Background and objective Multimodal artificial intelligence (AI) algorithms have been validated to predict prostate cancer (PCa) metastasis using combined histopathology and clinical-pathologic parameters in clinical trial cohorts. Here, we used purely histopathology-based AI algorithms to predict the probability of lethal PCa in surgically treated population- or hospital-based cohorts, comparing with genomic classifiers and standard clinical risk tools. Methods This study included representative whole slide images (WSIs) of radical prostatectomy (RP) and needle biopsy samples, or tissue microarrays (TMAs) constructed from RP specimens across five surgically treated PCa cohorts. A concatenated feature-based classification system using histopathologic data from each image generated an AI risk score for metastasis. Key findings and limitations In Cox models for time to metastasis, an AI risk score from prostatectomy WSIs showed similar performance (C-index: 0.81–0.85) to the Decipher or Prolaris genomic classifiers (C-index: 0.72–0.80) in testing cohorts. A modified TMA AI score analyzing ∼1 mm2 of prostatectomy tumor tissue from a nationwide study of 1351 patients had a C-index of 0.71 (95% confidence interval [CI]: 0.67–0.75).

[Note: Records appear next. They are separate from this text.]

(* ===== verification/Irq.v ===== *)
(** * Interrupts ([irq.c])

    The interrupt controller and the coprocessor-0 bits, the choice of the
    interrupt to serve, enabling and disabling, and the flow of a level
    interrupt through the kernel's [handle_level_irq]. *)

From stdpp Require Import base numbers list.
From Stdlib Require Import ZArith Lia Bool.
From S2P Require Import Prelude.

Definition INTERRUPT_ID_SOFTWARE_0 : Z := 0.
Definition INTERRUPT_ID_SOFTWARE_1 : Z := 1.
Definition MIPS_TIMER_INT : Z := 7.
Definition ISR_TABLE_OFFSET : Z := 8.
Definition INTERRUPT_ID_EXTERNAL_4 : Z := ISR_TABLE_OFFSET + 20.
Definition INTERRUPT_ID_EXTERNAL_5 : Z := ISR_TABLE_OFFSET + 21.
Definition INTERRUPT_ID_EXTERNAL_0 : Z := ISR_TABLE_OFFSET + 25.
Definition INTERRUPT_ID_EXTERNAL_3 : Z := ISR_TABLE_OFFSET + 28.
Definition INTERRUPT_ID_MPI : Z := ISR_TABLE_OFFSET + 31.
Definition NR_IRQS : Z := 128.

Definition EI_SENSE_SHFT : Z := 0.
Definition EI_CLEAR_SHFT : Z := 8.
Definition EI_MASK_SHFT : Z := 12.
Definition EI_INSENS_SHFT : Z := 16.
Definition EI_LEVEL_SHFT : Z := 20.

Definition CAUSEB_IP0 : Z := 8.
Definition CAUSEF_IP : Z := Z.shiftl 255 8.
Definition CAUSEF_IP0 : Z := Z.shiftl 1 8.
Definition CAUSEF_IP1 : Z := Z.shiftl 1 9.
Definition CAUSEF_IP2 : Z := Z.shiftl 1 10.
Definition CAUSEF_IP7 : Z := Z.shiftl 1 15.
Definition STATUSB_IP0 : Z := 8.
Definition ST0_IM : Z := 0xff00.
Definition ST0_BEV : Z := 0x00400000.
Definition ALLINTS_NOTIMER : Z := Z.shiftl 1 10.

Definition IRQ_INPROGRESS : Z := 0x100.
Definition IRQ_DISABLED : Z := 0x200.
Definition IRQ_PENDING : Z := 0x400.
Definition IRQ_REPLAY : Z := 0x800.
Definition IRQ_AUTODETECT : Z := 0x1000.
Definition IRQ_WAITING : Z := 0x2000.
Definition IRQ_NOREQUEST : Z := 0x40000.
Definition IRQ_NOAUTOEN : Z := 0x80000.
Definition IRQF_DISABLED : Z := 0x20.
Definition IRQF_SAMPLE_RANDOM : Z := 0x40.
Definition IRQF_SHARED : Z := 0x80.
Definition IRQ_ENOMEM : Z := 12.
Definition IRQ_EBUSY : Z := 16.
Definition IRQ_EINVAL : Z := 22.
Definition IRQ_ENOSYS : Z := 89.

(** ** State *)

(** The two chips of [irq.c]; they differ in [unmask]. *)
Inductive irq_chip : Type := no_irq_chip | brcm_irq_chip | brcm_irq_chip_no_unmask.

#[global] Instance irq_chip_eq_dec : EqDecision irq_chip.
Proof. solve_decision. Defined.

(** [struct irq_desc], with the flags of its actions in order. *)
Record irq_desc : Type := {
  chip : irq_chip;
  desc_status : Z;
  actions : list Z
}.

(** The controller ([PERF]), the wires ([IrqStatus] and the processor's timer),
    coprocessor 0, the static variables of [irq_dispatch_int], the descriptors;
    [dispatched] lists the calls of [do_IRQ], [events] those of the handlers. *)
Record irqs : Type := {
  IrqStatus : Z;
  IrqMask : Z;
  ExtIrqCfg : Z;
  ExtIrqCfg1 : Z;
  timer : bool;
  c0_cause : Z;
  c0_status : Z;
  irqBit : Z;
  isrNumber : Z;
  irq_descs : list irq_desc;
  dispatched : list Z;
  events : list Z
}.

Definition set_perf (m e e1 : Z) (s : irqs) : irqs :=
  {| IrqStatus := IrqStatus s; IrqMask := m; ExtIrqCfg := e; ExtIrqCfg1 := e1; timer := timer s;
     c0_cause := c0_cause s; c0_status := c0_status s; irqBit := irqBit s; isrNumber := isrNumber s;
     irq_descs := irq_descs s; dispatched := dispatched s; events := events s |}.
Definition set_wires (l : Z) (t : bool) (s : irqs) : irqs :=
  {| IrqStatus := l; IrqMask := IrqMask s; ExtIrqCfg := ExtIrqCfg s; ExtIrqCfg1 := ExtIrqCfg1 s; timer := t;
     c0_cause := c0_cause s; c0_status := c0_status s; irqBit := irqBit s; isrNumber := isrNumber s;
     irq_descs := irq_descs s; dispatched := dispatched s; events := events s |}.
Definition set_c0 (cause status : Z) (s : irqs) : irqs :=
  {| IrqStatus := IrqStatus s; IrqMask := IrqMask s; ExtIrqCfg := ExtIrqCfg s; ExtIrqCfg1 := ExtIrqCfg1 s;
     timer := timer s; c0_cause := cause; c0_status := status; irqBit := irqBit s; isrNumber := isrNumber s;
     irq_descs := irq_descs s; dispatched := dispatched s; events := events s |}.
Definition set_scan (bit num : Z) (s : irqs) : irqs :=
  {| IrqStatus := IrqStatus s; IrqMask := IrqMask s; ExtIrqCfg := ExtIrqCfg s; ExtIrqCfg1 := ExtIrqCfg1 s;
     timer := timer s; c0_cause := c0_cause s; c0_status := c0_status s; irqBit := bit; isrNumber := num;
     irq_descs := irq_descs s; dispatched := dispatched s; events := events s |}.
Definition set_descs (l : list irq_desc) (s : irqs) : irqs :=
  {| IrqStatus := IrqStatus s; IrqMask := IrqMask s; ExtIrqCfg := ExtIrqCfg s; ExtIrqCfg1 := ExtIrqCfg1 s;
     timer := timer s; c0_cause := c0_cause s; c0_status := c0_status s; irqBit := irqBit s; isrNumber := isrNumber s;
     irq_descs := l; dispatched := dispatched s; events := events s |}.
Definition set_traces (d e : list Z) (s : irqs) : irqs :=
  {| IrqStatus := IrqStatus s; IrqMask := IrqMask s; ExtIrqCfg := ExtIrqCfg s; ExtIrqCfg1 := ExtIrqCfg1 s;
     timer := timer s; c0_cause := c0_cause s; c0_status := c0_status s; irqBit := irqBit s; isrNumber := isrNumber s;
     irq_descs := irq_descs s; dispatched := d; events := e |}.

(** [1 << n] in a 32-bit register. *)
Definition bit32 (n : Z) : Z := u32 (Z.shiftl 1 n).

(** ** Enabling and disabling *)

Definition is_software (irq : Z) : bool :=
  (irq =? INTERRUPT_ID_SOFTWARE_0) || (irq =? INTERRUPT_ID_SOFTWARE_1).
Definition is_external_0_3 (irq : Z) : bool :=
  (INTERRUPT_ID_EXTERNAL_0 <=? irq) && (irq <=? INTERRUPT_ID_EXTERNAL_3).
Definition is_external_4_5 (irq : Z) : bool :=
  (INTERRUPT_ID_EXTERNAL_4 <=? irq) && (irq <=? INTERRUPT_ID_EXTERNAL_5).

(** The five writes to the configuration of external interrupt [n]: not edge
    insensitive, level triggered, low level, clear, unmask. *)
Definition ext_enable (cfg n : Z) : Z :=
  let cfg := Z.ldiff cfg (bit32 (n + EI_INSENS_SHFT)) in
  let cfg := Z.lor cfg (bit32 (n + EI_LEVEL_SHFT)) in
  let cfg := Z.ldiff cfg (bit32 (n + EI_SENSE_SHFT)) in
  let cfg := Z.lor cfg (bit32 (n + EI_CLEAR_SHFT)) in
  Z.lor cfg (bit32 (n + EI_MASK_SHFT)).

Definition enable_brcm_irq (irq : Z) (s : irqs) : irqs :=
  let s :=
    if ISR_TABLE_OFFSET <=? irq then
      set_perf (Z.lor (IrqMask s) (bit32 (irq - ISR_TABLE_OFFSET))) (ExtIrqCfg s) (ExtIrqCfg1 s) s
    else if is_software irq then
      set_c0 (c0_cause s) (Z.lor (c0_status s) (bit32 (STATUSB_IP0 + irq - INTERRUPT_ID_SOFTWARE_0))) s
    else s in
  if is_external_0_3 irq then
    set_perf (IrqMask s) (ext_enable (ExtIrqCfg s) (irq - INTERRUPT_ID_EXTERNAL_0)) (ExtIrqCfg1 s) s
  else if is_external_4_5 irq then
    set_perf (IrqMask s) (ExtIrqCfg s) (ext_enable (ExtIrqCfg1 s) (irq - INTERRUPT_ID_EXTERNAL_4)) s
  else s.

Definition disable_brcm_irq (irq : Z) (s : irqs) : irqs :=
  if ISR_TABLE_OFFSET <=? irq then
    set_perf (Z.ldiff (IrqMask s) (bit32 (irq - ISR_TABLE_OFFSET))) (ExtIrqCfg s) (ExtIrqCfg1 s) s
  else if is_software irq then
    set_c0 (c0_cause s) (Z.ldiff (c0_status s) (bit32 (STATUSB_IP0 + irq - INTERRUPT_ID_SOFTWARE_0))) s
  else s.

Definition unmask_brcm_irq_noop (irq : Z) (s : irqs) : irqs := s.

Definition chip_mask_ack (c : irq_chip) (irq : Z) (s : irqs) : irqs :=
  match c with no_irq_chip => s | _ => disable_brcm_irq irq s end.
Definition chip_unmask (c : irq_chip) (irq : Z) (s : irqs) : irqs :=
  match c with
  | no_irq_chip => s
  | brcm_irq_chip => enable_brcm_irq irq s
  | brcm_irq_chip_no_unmask => unmask_brcm_irq_noop irq s
  end.

(** ** The flow of an interrupt *)

Definition with_status (st : Z) (d : irq_desc) : irq_desc :=
  {| chip := chip d; desc_status := st; actions := actions d |}.

Definition desc_at (irq : Z) : M irqs irq_desc :=
  s ← get; of_option (if 0 <=? irq then irq_descs s !! Z.to_nat irq else None).
Definition put_desc (irq : Z) (d : irq_desc) : M irqs unit :=
  modify (λ s, set_descs (<[Z.to_nat irq := d]> (irq_descs s)) s).

Section flow.
(** What the registered handlers of an interrupt do. *)
Context (device : Z → irqs → irqs).

Definition handle_IRQ_event (irq : Z) : M irqs unit :=
  modify (λ s, device irq (set_traces (dispatched s) (events s ++ [irq]) s)).

Definition handle_level_irq (irq : Z) : M irqs unit :=
  d ← desc_at irq;
  modify (chip_mask_ack (chip d) irq);;
  if negb (Z.land (desc_status d) IRQ_INPROGRESS =? 0) then mret tt
  else
    let st := Z.ldiff (desc_status d) (Z.lor IRQ_REPLAY IRQ_WAITING) in
    if bool_decide (actions d = []) || negb (Z.land st IRQ_DISABLED =? 0) then
      put_desc irq (with_status (Z.lor st IRQ_PENDING) d)
    else
      put_desc irq (with_status (Z.ldiff (Z.lor st IRQ_INPROGRESS) IRQ_PENDING) d);;
      handle_IRQ_event irq;;
      d' ← desc_at irq;
      let st' := Z.ldiff (desc_status d') IRQ_INPROGRESS in
      put_desc irq (with_status st' d');;
      if Z.land st' IRQ_DISABLED =? 0 then modify (chip_unmask (chip d') irq) else mret tt.

Definition do_IRQ (irq : Z) : M irqs unit :=
  modify (λ s, set_traces (dispatched s ++ [irq]) (events s) s);;
  handle_level_irq irq.

(** ** Dispatching *)

(** The [Clear] of an external interrupt. *)
Definition ext_clear (irq : Z) (s : irqs) : irqs :=
  if is_external_0_3 irq then
    set_perf (IrqMask s)
      (Z.lor (ExtIrqCfg s) (bit32 (irq - INTERRUPT_ID_EXTERNAL_0 + EI_CLEAR_SHFT))) (ExtIrqCfg1 s) s
  else if is_external_4_5 irq then
    set_perf (IrqMask s) (ExtIrqCfg s)
      (Z.lor (ExtIrqCfg1 s) (bit32 (irq - INTERRUPT_ID_EXTERNAL_4 + EI_CLEAR_SHFT))) s
  else s.

(** One round of the loop: the next bit. *)
Definition next_bit (s : irqs) : irqs :=
  if isrNumber s + 1 =? 32 then set_scan 1 0 s
  else set_scan (u32 (Z.shiftl (irqBit s) 1)) (isrNumber s + 1) s.

Fixpoint irq_scan (n : nat) (pendingIrqs : Z) : M irqs unit :=
  match n with
  | O => nofuel
  | S n' =>
      modify next_bit;;
      bit ← gets irqBit;
      num ← gets isrNumber;
      if negb (Z.land pendingIrqs bit =? 0) then
        let irq := num + ISR_TABLE_OFFSET in
        modify (ext_clear irq);;
        do_IRQ irq
      else irq_scan n' pendingIrqs
  end.

Definition irqs_pending (s : irqs) : Z := Z.land (IrqStatus s) (IrqMask s).

Definition irq_dispatch_int : M irqs unit :=
  pendingIrqs ← gets irqs_pending;
  if pendingIrqs =? 0 then mret tt else irq_scan 32 pendingIrqs.

Definition irq_dispatch_sw (irq : Z) : M irqs unit :=
  modify (λ s, set_c0 (Z.ldiff (c0_cause s) (bit32 (CAUSEB_IP0 + irq - INTERRUPT_ID_SOFTWARE_0))) (c0_status s) s);;
  do_IRQ irq.

(** The cause register as the processor reads it: the software bits, the line of
    the controller (IP2) and the timer (IP7). *)
Definition read_c0_cause (s : irqs) : Z :=
  Z.lor (c0_cause s)
    (Z.lor (if irqs_pending s =? 0 then 0 else CAUSEF_IP2) (if timer s then CAUSEF_IP7 else 0)).

Fixpoint plat_irq_dispatch (n : nat) : M irqs unit :=
  match n with
  | O => nofuel
  | S n' =>
      cause ← gets (λ s, Z.land (Z.land (read_c0_cause s) (c0_status s)) CAUSEF_IP);
      if cause =? 0 then mret tt
      else
        (if negb (Z.land cause CAUSEF_IP7 =? 0) then do_IRQ MIPS_TIMER_INT
         else if negb (Z.land cause CAUSEF_IP2 =? 0) then irq_dispatch_int
         else if negb (Z.land cause CAUSEF_IP0 =? 0) then irq_dispatch_sw INTERRUPT_ID_SOFTWARE_0
         else if negb (Z.land cause CAUSEF_IP1 =? 0) then irq_dispatch_sw INTERRUPT_ID_SOFTWARE_1
         else mret tt);;
        plat_irq_dispatch n'
  end.

Definition BcmHalGenerateSoftInterrupt (irq : Z) (s : irqs) : irqs :=
  set_c0 (Z.lor (c0_cause s) (bit32 (CAUSEB_IP0 + irq - INTERRUPT_ID_SOFTWARE_0))) (c0_status s) s.
End flow.

(** ** Set-up *)

Definition with_chip (c : irq_chip) (d : irq_desc) : irq_desc :=
  {| chip := c; desc_status := desc_status d; actions := actions d |}.

Definition arch_init_irq (s : irqs) : irqs :=
  let st := Z.ldiff (c0_status s) ST0_BEV in
  set_c0 (c0_cause s) (Z.lor (Z.ldiff st ST0_IM) (Z.land ALLINTS_NOTIMER ST0_IM))
    (set_descs (with_chip brcm_irq_chip <$> irq_descs s) s).

(** [setup_irq] for an action with the flags [flags] (no trigger type). *)
Definition setup_irq (irq flags : Z) : M irqs Z :=
  d ← desc_at irq;
  if bool_decide (chip d = no_irq_chip) then mret (- IRQ_ENOSYS)
  else match actions d with
  | old :: _ =>
      if Z.land (Z.land old flags) IRQF_SHARED =? 0 then mret (- IRQ_EBUSY)
      else put_desc irq {| chip := chip d; desc_status := desc_status d; actions := actions d ++ [flags] |};;
           mret 0
  | [] =>
      let st := Z.ldiff (desc_status d) (Z.lor IRQ_AUTODETECT (Z.lor IRQ_WAITING IRQ_INPROGRESS)) in
      if Z.land st IRQ_NOAUTOEN =? 0 then
        put_desc irq {| chip := chip d; desc_status := Z.ldiff st IRQ_DISABLED; actions := [flags] |};;
        modify (enable_brcm_irq irq);;
        mret 0
      else
        put_desc irq {| chip := chip d; desc_status := st; actions := [flags] |};;
        mret 0
  end.

(** [request_irq] with a handler; [mem]: whether memory can be had. *)
Definition request_irq (mem : bool) (irq irqflags dev_id : Z) : M irqs Z :=
  if negb (Z.land irqflags IRQF_SHARED =? 0) && (dev_id =? 0) then mret (- IRQ_EINVAL)
  else if NR_IRQS <=? irq then mret (- IRQ_EINVAL)
  else
    d ← desc_at irq;
    if negb (Z.land (desc_status d) IRQ_NOREQUEST =? 0) then mret (- IRQ_EINVAL)
    else if negb mem then mret (- IRQ_ENOMEM)
    else setup_irq irq irqflags.

(** [set_irq_chip_and_handler] with [handle_level_irq]; the number is checked. *)
Definition set_irq_chip_and_handler (irq : Z) (c : irq_chip) : M irqs unit :=
  if NR_IRQS <=? irq then mret tt
  else d ← desc_at irq; put_desc irq (with_chip c d).

(** [mem_name], [mem_action]: the outcomes of the two allocations. *)
Definition BcmHalMapInterrupt (mem_name mem_action : bool) (param irq : Z) : M irqs Z :=
  if negb mem_name then mret (u32 (-1))
  else
    set_irq_chip_and_handler irq brcm_irq_chip_no_unmask;;
    let irqflags := Z.lor IRQF_DISABLED IRQF_SAMPLE_RANDOM in
    let irqflags := if irq =? INTERRUPT_ID_MPI then Z.lor irqflags IRQF_SHARED else irqflags in
    r ← request_irq mem_action irq irqflags param;
    mret (u32 r).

In a needle biopsy cohort followed for metastasis after prostatectomy, the TMA AI score had a C-index of 0.74 (95% CI: 0.70–0.79), and models combined with the Cancer of the Prostate Risk Assessment (CAPRA) score showed improved performance (C-index: 0.83 [95% CI: 0.82–0.87]) compared with CAPRA alone (C-index: 0.79 [95% CI: 0.73–0.84]). Limitations include relatively older cohorts, with many biopsies performed before the adoption of modern magnetic resonance imaging–guided techniques. Conclusions and clinical implications This study is among the first to show that histopathology-based AI algorithms applied to small samples of tumor tissue can predict the risk of lethal PCa. These algorithms perform comparably to commonly used genomic classifiers, and their predictive performance is enhanced when combined with clinicopathologic variables.